(** ** Chains, offers and payments *)

(** The offer a task may still pay. *)
Definition chain_offer (t : engine_task) : option (PaymentHandler * PaymentHandlerRequest) :=
  match t with
  | ChainPolicy h p _ id | ChainCanHandle h p _ id | ChainHandle h p _ id => Some (h, handler_request p id)
  | _ => None
  end.
Definition live_offer (t : client_task) : option (PaymentHandler * PaymentHandlerRequest) :=
  match t with EngineTask t => chain_offer t | _ => None end.
Definition paid_offer (u : user_call) : option (PaymentHandler * PaymentHandlerRequest) :=
  match u with Paid h r => Some (h, r) | _ => None end.

Definition live c : list (PaymentHandler * PaymentHandlerRequest) := omap live_offer (c_tasks c).
Definition paid c : list (PaymentHandler * PaymentHandlerRequest) := omap paid_offer (c_calls c).
Definition in_flight c : gset string := match c_engine c with Some en => en_in_flight en | None => ∅ end.

(** The offer an event makes to the client in state [c]: from the server, for a
    request that waits for its answer, with a wallet for it, and not contrary to
    a refused explicit gating. *)
Definition offer_at (event : Event) c : option (PaymentHandler * PaymentHandlerRequest) :=
  match (open_event config event c).2 with
  | None => None
  | Some inner =>
      if negb (String.eqb (ev_pubkey inner) server_pubkey) then None
      else
        match get_tag_value (ev_tags inner) "e", validate_and_parse (ev_content inner) with
        | Some id, Some (Notification n) =>
            let negotiated := c_negotiation (learn server_pubkey event inner c) in
            if ClientStore.contains id (c_pending c)
               && String.eqb (notif_method n) PAYMENT_REQUIRED_METHOD
               && negb (gating (neg_requested negotiated) && negb (gating (neg_effective negotiated)))
            then
              match notif_params n ≫= de_payment_required with
              | Some params =>
                  match ClientEngine.handlers_by_pmi options !! preq_pmi params with
                  | Some h => Some (h, handler_request params id)
                  | None => None
                  end
              | None => None
              end
            else None
        | _, _ => None
        end
  end.

(** The offers received in a run. *)
Fixpoint offers c (actions : list client_action) : list (PaymentHandler * PaymentHandlerRequest) :=
  match actions with
  | [] => []
  | a :: rest =>
      match a with
      | Receive _ event => if c_running c then option_list (offer_at event c) else []
      | _ => []
      end ++ offers (step c a) rest
  end.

Task details:
Restate the material word for word, leaving nothing out.

Answer area:
(** ** Chains, offers and payments *)

(** The offer a task may still pay. *)
Definition chain_offer (t : engine_task) : option (PaymentHandler * PaymentHandlerRequest) :=
  match t with
  | ChainPolicy h p _ id | ChainCanHandle h p _ id | ChainHandle h p _ id => Some (h, handler_request p id)
  | _ => None
  end.
Definition live_offer (t : client_task) : option (PaymentHandler * PaymentHandlerRequest) :=
  match t with EngineTask t => chain_offer t | _ => None end.
Definition paid_offer (u : user_call) : option (PaymentHandler * PaymentHandlerRequest) :=
  match u with Paid h r => Some (h, r) | _ => None end.

Definition live c : list (PaymentHandler * PaymentHandlerRequest) := omap live_offer (c_tasks c).
Definition paid c : list (PaymentHandler * PaymentHandlerRequest) := omap paid_offer (c_calls c).
Definition in_flight c : gset string := match c_engine c with Some en => en_in_flight en | None => ∅ end.

(** The offer an event makes to the client in state [c]: from the server, for a
    request that waits for its answer, with a wallet for it, and not contrary to
    a refused explicit gating. *)
Definition offer_at (event : Event) c : option (PaymentHandler * PaymentHandlerRequest) :=
  match (open_event config event c).2 with
  | None => None
  | Some inner =>
      if negb (String.eqb (ev_pubkey inner) server_pubkey) then None
      else
        match get_tag_value (ev_tags inner) "e", validate_and_parse (ev_content inner) with
        | Some id, Some (Notification n) =>
            let negotiated := c_negotiation (learn server_pubkey event inner c) in
            if ClientStore.contains id (c_pending c)
               && String.eqb (notif_method n) PAYMENT_REQUIRED_METHOD
               && negb (gating (neg_requested negotiated) && negb (gating (neg_effective negotiated)))
            then
              match notif_params n ≫= de_payment_required with
              | Some params =>
                  match ClientEngine.handlers_by_pmi options !! preq_pmi params with
                  | Some h => Some (h, handler_request params id)
                  | None => None
                  end
              | None => None
              end
            else None
        | _, _ => None
        end
  end.

(** The offers received in a run. *)
Fixpoint offers c (actions : list client_action) : list (PaymentHandler * PaymentHandlerRequest) :=
  match actions with
  | [] => []
  | a :: rest =>
      match a with
      | Receive _ event => if c_running c then option_list (offer_at event c) else []
      | _ => []
      end ++ offers (step c a) rest
  end.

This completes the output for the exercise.